TASK TO COMPLETE.
Every line below that holds the word "predecessors" must be listed.

DATASET EXCERPTS.
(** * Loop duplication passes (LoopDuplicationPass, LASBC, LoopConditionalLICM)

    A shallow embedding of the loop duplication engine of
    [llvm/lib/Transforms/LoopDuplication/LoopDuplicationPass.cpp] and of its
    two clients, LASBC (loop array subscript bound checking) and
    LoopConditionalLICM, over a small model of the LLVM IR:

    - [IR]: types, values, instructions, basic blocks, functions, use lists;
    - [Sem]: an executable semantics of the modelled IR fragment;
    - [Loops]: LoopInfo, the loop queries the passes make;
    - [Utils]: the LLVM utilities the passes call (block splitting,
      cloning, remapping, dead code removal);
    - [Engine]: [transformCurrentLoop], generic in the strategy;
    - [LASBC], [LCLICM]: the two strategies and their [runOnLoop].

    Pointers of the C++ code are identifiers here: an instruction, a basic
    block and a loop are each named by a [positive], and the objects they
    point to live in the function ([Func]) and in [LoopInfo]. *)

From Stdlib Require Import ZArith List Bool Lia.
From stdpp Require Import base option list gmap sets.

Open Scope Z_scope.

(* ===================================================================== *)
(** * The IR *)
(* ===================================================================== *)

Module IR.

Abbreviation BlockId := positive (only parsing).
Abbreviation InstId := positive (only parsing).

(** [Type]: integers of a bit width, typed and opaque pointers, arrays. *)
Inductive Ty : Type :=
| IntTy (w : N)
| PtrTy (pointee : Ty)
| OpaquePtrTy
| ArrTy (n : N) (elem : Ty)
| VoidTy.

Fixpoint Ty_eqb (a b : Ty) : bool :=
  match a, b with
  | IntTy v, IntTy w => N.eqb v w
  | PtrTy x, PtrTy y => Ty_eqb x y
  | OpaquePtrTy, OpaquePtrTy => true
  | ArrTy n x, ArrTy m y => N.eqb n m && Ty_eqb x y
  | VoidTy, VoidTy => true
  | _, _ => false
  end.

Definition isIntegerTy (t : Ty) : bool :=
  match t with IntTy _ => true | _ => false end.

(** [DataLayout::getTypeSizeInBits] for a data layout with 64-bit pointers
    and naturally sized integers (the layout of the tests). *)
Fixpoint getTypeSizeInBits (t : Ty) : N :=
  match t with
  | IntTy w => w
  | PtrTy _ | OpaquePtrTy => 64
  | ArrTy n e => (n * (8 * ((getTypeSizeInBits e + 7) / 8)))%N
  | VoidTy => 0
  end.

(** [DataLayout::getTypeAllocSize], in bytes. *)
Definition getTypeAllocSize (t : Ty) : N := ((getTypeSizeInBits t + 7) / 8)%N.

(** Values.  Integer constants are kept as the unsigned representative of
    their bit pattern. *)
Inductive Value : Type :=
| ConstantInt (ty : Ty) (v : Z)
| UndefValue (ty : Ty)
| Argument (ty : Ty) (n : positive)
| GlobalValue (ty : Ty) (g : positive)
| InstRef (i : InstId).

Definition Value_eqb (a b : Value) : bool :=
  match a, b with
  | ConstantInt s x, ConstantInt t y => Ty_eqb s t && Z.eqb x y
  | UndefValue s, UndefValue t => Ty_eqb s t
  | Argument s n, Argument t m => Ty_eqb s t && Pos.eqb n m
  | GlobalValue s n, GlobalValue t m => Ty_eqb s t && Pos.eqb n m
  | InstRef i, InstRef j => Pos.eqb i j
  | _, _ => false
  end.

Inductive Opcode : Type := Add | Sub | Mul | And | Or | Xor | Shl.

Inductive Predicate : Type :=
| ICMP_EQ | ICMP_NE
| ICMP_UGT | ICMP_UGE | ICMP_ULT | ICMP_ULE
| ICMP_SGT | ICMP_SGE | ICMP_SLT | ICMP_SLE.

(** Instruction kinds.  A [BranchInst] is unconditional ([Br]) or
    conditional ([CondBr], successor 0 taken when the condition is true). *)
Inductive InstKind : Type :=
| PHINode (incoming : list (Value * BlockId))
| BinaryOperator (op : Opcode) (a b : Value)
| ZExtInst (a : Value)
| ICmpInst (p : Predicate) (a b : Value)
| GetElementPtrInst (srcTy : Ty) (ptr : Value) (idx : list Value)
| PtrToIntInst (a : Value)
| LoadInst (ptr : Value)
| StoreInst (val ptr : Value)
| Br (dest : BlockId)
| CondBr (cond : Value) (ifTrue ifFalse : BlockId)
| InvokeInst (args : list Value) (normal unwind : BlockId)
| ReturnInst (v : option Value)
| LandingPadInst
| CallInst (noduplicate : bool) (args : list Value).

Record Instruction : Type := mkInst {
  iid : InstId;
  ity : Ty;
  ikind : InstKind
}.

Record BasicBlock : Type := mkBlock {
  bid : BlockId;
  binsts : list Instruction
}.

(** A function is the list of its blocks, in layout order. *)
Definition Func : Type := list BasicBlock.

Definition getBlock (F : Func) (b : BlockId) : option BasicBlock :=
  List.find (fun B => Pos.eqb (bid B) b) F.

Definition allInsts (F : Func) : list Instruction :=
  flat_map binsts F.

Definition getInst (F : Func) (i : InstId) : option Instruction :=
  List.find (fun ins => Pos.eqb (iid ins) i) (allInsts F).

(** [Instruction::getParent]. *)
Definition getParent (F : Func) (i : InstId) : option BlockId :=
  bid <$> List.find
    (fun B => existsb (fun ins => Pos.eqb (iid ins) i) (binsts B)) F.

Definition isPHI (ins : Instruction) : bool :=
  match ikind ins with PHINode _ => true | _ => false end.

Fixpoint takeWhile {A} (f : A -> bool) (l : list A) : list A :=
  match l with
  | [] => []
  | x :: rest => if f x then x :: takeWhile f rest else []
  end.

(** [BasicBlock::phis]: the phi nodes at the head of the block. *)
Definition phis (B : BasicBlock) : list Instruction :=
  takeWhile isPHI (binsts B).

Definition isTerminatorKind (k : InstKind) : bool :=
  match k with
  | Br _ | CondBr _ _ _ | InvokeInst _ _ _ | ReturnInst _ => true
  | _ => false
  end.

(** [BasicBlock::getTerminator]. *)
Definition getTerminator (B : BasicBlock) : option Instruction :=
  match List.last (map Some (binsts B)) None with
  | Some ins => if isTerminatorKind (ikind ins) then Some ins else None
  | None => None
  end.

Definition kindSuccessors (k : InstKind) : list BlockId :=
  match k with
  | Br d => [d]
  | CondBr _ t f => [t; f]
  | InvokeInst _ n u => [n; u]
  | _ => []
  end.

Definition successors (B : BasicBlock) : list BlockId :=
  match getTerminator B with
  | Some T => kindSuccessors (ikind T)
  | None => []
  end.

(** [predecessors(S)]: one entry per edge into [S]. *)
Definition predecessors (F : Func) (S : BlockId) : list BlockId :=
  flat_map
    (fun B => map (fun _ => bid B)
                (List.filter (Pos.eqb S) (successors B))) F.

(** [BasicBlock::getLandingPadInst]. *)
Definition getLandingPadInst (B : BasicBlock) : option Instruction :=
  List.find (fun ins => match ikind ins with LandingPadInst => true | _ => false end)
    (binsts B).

* * *

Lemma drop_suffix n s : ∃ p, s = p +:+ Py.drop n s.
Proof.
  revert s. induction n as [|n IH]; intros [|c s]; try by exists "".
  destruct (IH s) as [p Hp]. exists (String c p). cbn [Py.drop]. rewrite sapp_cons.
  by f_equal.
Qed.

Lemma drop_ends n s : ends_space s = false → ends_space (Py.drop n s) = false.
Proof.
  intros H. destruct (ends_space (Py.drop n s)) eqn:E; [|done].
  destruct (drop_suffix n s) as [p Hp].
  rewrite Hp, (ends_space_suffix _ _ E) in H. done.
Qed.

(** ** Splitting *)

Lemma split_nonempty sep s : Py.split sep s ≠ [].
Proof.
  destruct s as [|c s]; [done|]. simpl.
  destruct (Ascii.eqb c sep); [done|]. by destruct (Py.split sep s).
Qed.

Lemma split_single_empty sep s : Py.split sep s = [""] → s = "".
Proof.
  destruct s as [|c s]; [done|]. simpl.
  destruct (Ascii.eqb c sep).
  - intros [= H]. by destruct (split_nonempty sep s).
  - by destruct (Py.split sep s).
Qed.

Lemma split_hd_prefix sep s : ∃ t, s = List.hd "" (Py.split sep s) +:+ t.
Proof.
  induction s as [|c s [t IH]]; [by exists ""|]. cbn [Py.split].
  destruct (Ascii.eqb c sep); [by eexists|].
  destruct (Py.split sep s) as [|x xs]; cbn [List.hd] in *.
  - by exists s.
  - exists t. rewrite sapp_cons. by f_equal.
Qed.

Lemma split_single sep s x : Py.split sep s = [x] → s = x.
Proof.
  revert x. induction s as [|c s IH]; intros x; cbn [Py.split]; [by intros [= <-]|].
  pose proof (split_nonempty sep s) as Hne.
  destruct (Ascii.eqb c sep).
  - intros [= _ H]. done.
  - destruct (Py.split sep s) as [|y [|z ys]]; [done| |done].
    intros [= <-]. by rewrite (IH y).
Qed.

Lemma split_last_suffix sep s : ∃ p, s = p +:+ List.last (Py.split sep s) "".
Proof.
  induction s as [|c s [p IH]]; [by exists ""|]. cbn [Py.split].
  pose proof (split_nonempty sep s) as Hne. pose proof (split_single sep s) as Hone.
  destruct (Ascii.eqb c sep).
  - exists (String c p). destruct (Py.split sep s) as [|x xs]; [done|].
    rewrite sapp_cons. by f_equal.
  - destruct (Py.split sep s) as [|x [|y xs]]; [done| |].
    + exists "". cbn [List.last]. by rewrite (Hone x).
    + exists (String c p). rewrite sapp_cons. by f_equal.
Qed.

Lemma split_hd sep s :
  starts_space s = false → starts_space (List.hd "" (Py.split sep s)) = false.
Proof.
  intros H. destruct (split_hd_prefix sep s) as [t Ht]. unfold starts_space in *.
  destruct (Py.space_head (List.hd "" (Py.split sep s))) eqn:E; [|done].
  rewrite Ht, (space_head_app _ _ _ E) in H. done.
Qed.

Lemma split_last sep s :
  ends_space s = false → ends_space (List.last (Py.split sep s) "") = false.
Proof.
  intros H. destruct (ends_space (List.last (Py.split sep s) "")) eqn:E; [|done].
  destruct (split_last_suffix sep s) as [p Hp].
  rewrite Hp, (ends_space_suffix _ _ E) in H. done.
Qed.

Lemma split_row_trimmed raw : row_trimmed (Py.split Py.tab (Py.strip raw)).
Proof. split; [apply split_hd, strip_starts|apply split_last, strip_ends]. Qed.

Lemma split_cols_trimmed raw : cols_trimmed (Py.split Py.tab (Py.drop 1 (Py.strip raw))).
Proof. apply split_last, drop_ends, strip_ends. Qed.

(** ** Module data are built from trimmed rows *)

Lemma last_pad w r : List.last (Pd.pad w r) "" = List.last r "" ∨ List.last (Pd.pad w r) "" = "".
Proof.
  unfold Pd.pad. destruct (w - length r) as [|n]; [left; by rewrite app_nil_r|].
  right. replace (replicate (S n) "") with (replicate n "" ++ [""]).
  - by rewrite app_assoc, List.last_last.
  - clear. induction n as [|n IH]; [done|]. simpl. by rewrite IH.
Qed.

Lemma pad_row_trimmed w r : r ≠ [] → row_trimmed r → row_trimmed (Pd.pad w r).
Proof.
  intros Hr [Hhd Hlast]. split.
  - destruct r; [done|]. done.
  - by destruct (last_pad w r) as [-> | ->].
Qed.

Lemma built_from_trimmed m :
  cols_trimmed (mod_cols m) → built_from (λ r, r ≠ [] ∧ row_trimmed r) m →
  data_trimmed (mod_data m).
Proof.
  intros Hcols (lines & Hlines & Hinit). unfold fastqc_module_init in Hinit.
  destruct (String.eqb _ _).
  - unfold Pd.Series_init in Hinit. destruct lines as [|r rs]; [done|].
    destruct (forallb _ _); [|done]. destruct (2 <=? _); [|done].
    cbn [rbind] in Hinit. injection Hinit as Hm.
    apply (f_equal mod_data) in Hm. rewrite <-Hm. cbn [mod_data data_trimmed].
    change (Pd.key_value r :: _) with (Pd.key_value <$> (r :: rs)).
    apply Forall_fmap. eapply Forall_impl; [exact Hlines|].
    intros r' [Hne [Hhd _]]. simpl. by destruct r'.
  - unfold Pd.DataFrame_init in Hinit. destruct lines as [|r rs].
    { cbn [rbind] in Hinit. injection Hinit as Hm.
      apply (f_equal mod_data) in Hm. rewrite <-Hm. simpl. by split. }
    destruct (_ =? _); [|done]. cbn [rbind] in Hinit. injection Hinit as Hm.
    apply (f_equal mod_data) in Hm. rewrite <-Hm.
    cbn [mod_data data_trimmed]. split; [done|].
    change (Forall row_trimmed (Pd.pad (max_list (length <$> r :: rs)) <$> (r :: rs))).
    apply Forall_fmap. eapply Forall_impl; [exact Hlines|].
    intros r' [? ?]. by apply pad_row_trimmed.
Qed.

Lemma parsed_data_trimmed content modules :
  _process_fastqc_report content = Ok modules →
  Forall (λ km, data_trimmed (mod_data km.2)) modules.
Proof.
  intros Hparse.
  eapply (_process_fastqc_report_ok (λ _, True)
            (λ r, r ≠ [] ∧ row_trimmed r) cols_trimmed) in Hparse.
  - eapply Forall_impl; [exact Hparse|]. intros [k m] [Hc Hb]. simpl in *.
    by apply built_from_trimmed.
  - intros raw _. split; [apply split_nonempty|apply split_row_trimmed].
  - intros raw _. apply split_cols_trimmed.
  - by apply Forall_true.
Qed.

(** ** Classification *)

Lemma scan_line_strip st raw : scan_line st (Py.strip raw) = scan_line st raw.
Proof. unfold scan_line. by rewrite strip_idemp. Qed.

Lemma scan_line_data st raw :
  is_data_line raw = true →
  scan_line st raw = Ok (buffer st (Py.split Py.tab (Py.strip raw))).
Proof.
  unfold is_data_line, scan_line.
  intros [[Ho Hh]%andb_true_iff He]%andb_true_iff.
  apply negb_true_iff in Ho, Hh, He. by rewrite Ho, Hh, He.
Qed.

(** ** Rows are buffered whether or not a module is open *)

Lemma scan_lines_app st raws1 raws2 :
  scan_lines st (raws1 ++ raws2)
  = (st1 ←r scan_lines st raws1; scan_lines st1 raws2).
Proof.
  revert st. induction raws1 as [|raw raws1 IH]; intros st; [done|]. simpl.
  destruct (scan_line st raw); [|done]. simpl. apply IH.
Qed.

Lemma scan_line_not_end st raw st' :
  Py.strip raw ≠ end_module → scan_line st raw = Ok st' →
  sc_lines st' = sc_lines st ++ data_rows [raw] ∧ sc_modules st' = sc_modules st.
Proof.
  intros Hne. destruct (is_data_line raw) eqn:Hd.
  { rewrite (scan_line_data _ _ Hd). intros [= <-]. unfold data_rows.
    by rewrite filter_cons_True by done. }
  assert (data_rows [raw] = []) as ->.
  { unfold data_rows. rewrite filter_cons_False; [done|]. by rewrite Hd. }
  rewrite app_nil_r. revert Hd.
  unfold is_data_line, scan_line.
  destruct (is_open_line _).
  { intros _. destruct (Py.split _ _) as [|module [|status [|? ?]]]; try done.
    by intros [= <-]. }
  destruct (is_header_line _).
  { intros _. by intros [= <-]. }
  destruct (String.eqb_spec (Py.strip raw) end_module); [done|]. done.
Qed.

OUTPUT OF THE EXERCISE.
(** [predecessors(S)]: one entry per edge into [S]. *)
Definition predecessors (F : Func) (S : BlockId) : list BlockId :=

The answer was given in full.